'Why We Go' space exploration series launches
Virtual series dives into the philosophy and passions behind the desire to travel into deep space
The Interplanetary Initiative at Arizona State University and the Translational Research Institute for Space Health (TRISH) are launching a monthly discussion series examining interplanetary exploration through conversations with diverse experts optimistically answering the question, “Why do humans go to space?” The four-part virtual series dives into the philosophy and passions behind the desire to travel into deep space.
Series One, scheduled for April 22, features Emily Thomas, bestselling author of “The Meaning of Travel: Philosophers Abroad,” and retired NASA astronaut Nicole Stott, moderated by Dorit Donoviel, director of TRISH.

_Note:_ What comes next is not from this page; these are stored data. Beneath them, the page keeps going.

(** The rendering loop on a writable working directory, in full. *)
Lemma render_each_run w dir : forall ds acc st,
  working_dir w st = Some dir -> writable w dir ds ->
  exists st',
    render_each w ds acc st
    = (Returned
         (fold_left (fun m d => map_set Nat.eqb (fst (outcome_of w dir d))
                                        (snd (outcome_of w dir d)) m) ds acc),
       st')
    /\ shikiHighlighter st' = shikiHighlighter st
    /\ tempDir st' = match ds with [] => tempDir st | _ :: _ => Some dir end
    /\ exists evs,
         trace st' = trace st ++ evs
         /\ io_events evs
            = match ds with
              | [] => []
              | _ :: _ => if truthy (tempDir st) then [] else [EvMkdtemp (temp_prefix w)]
              end ++ flat_map (render_io w dir) ds.
Proof.
  induction ds as [|d rest IH]; intros acc st Hdir Hw.
  - exists st. simpl. repeat split; try reflexivity.
    exists []. now rewrite app_nil_r.
  - inversion Hw as [|? ? Hwd Hwrest]; subst.
    set (st0 := MkState (tempDir st) (shikiHighlighter st)
                        (trace st ++ [EvLog LDebug (js "Rendering mermaid diagram")])).
    assert (Hdir0 : working_dir w st0 = Some dir) by exact Hdir.
    pose proof (renderMermaidToSvg_run w st0 (mermaidCode d) (diagramId d) Hdir0 Hwd) as Hrun.
    cbn [render_each]. unfold bind at 1. unfold log at 1, emit at 1. fold st0.
    unfold bind at 1. rewrite Hrun. clear Hrun.
    rewrite truthy_render_result.
    match goal with
    | |- context [MkState (Some dir) ?h ?t] => set (st1 := MkState (Some dir) h t)
    end.
    assert (Hdir1 : forall l, working_dir w (MkState (tempDir st1) (shikiHighlighter st1)
                                                     (trace st1 ++ l)) = Some dir).
    { intros l. unfold working_dir. simpl tempDir.
      now rewrite (working_dir_nonempty w st Hdir). }
    destruct (render_result w dir (diagramId d)) as [p|] eqn:Hres.
    + unfold bind at 1, log at 1, emit at 1.
      destruct (IH (map_set Nat.eqb (startPos d) (diagramId d, p) acc) _
                   (Hdir1 [EvLog LInfo (js "Successfully rendered mermaid diagram")]) Hwrest)
        as (st' & Heq & Hh & Ht & evs & Htr & Hio).
      exists st'. split.
      { rewrite Heq. cbn [fold_left]. unfold outcome_of. cbn [fst snd]. rewrite Hres. reflexivity. }
      split; [exact Hh|]. split; [rewrite Ht; now destruct rest|].
      exists ([EvLog LDebug (js "Rendering mermaid diagram")]
                ++ (if truthy (tempDir st) then [] else [EvMkdtemp (temp_prefix w)])
                ++ render_io w dir d
                ++ render_log (execFile w (mmdcPath w) (mmdc_args dir (diagramId d)))
                ++ [EvLog LInfo (js "Successfully rendered mermaid diagram")] ++ evs).
      split.
      { rewrite Htr. subst st1 st0. unfold render_io. simpl. rewrite <- !app_assoc.
        reflexivity. }
      rewrite !io_events_app, io_events_render_log, Hio. simpl tempDir.
      rewrite (working_dir_nonempty w st Hdir). simpl.
      destruct rest; destruct (truthy (tempDir st)); reflexivity.
    + unfold bind at 1, log at 1, emit at 1.
      destruct (IH (map_set Nat.eqb (startPos d) (diagramId d, []) acc) _
                   (Hdir1 [EvLog LError (js "Failed to render mermaid diagram")]) Hwrest)
        as (st' & Heq & Hh & Ht & evs & Htr & Hio).
      exists st'. split.
      { rewrite Heq. cbn [fold_left]. unfold outcome_of. cbn [fst snd]. rewrite Hres. reflexivity. }
      split; [exact Hh|]. split; [rewrite Ht; now destruct rest|].
      exists ([EvLog LDebug (js "Rendering mermaid diagram")]
                ++ (if truthy (tempDir st) then [] else [EvMkdtemp (temp_prefix w)])
                ++ render_io w dir d
                ++ render_log (execFile w (mmdcPath w) (mmdc_args dir (diagramId d)))
                ++ [EvLog LError (js "Failed to render mermaid diagram")] ++ evs).
      split.
      { rewrite Htr. subst st1 st0. unfold render_io. simpl. rewrite <- !app_assoc.
        reflexivity. }
      rewrite !io_events_app, io_events_render_log, Hio. simpl tempDir.
      rewrite (working_dir_nonempty w st Hdir). simpl.
      destruct rest; destruct (truthy (tempDir st)); reflexivity.
Qed.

“Humanity’s interest in space has grown exponentially since NASA’s ‘giant leap for mankind’ in 1969,” Donoviel said. “While commercial spaceflight companies are busy making the space near Earth more accessible to regular people, NASA and its international partners have set their sights on deep space. First the moon, then Mars. What will it mean for humanity to truly become an interplanetary species? We’re thrilled to collaborate with the ASU Interplanetary Initiative as we journey through conversations that will explore the relationships between exploration, medicine, discovery, science, travel and the humanities.”
"Humans are going to explore space,” said Lindy Elkins-Tanton, vice president of the ASU Interplanetary Initiative and principal investigator of the Psyche mission. “It's in our genes to explore. And space gives us an opportunity to do better at exploration than we have in the past — to include all peoples, to think about governance more clearly, to tie all we learn into Earth's own future. We want to illuminate these motivations and the paths ahead."
The monthly series launches in April and will continue with more thought-provoking conversations through the summer, including “Why is Going to Space so Difficult for Humans?” on May 20.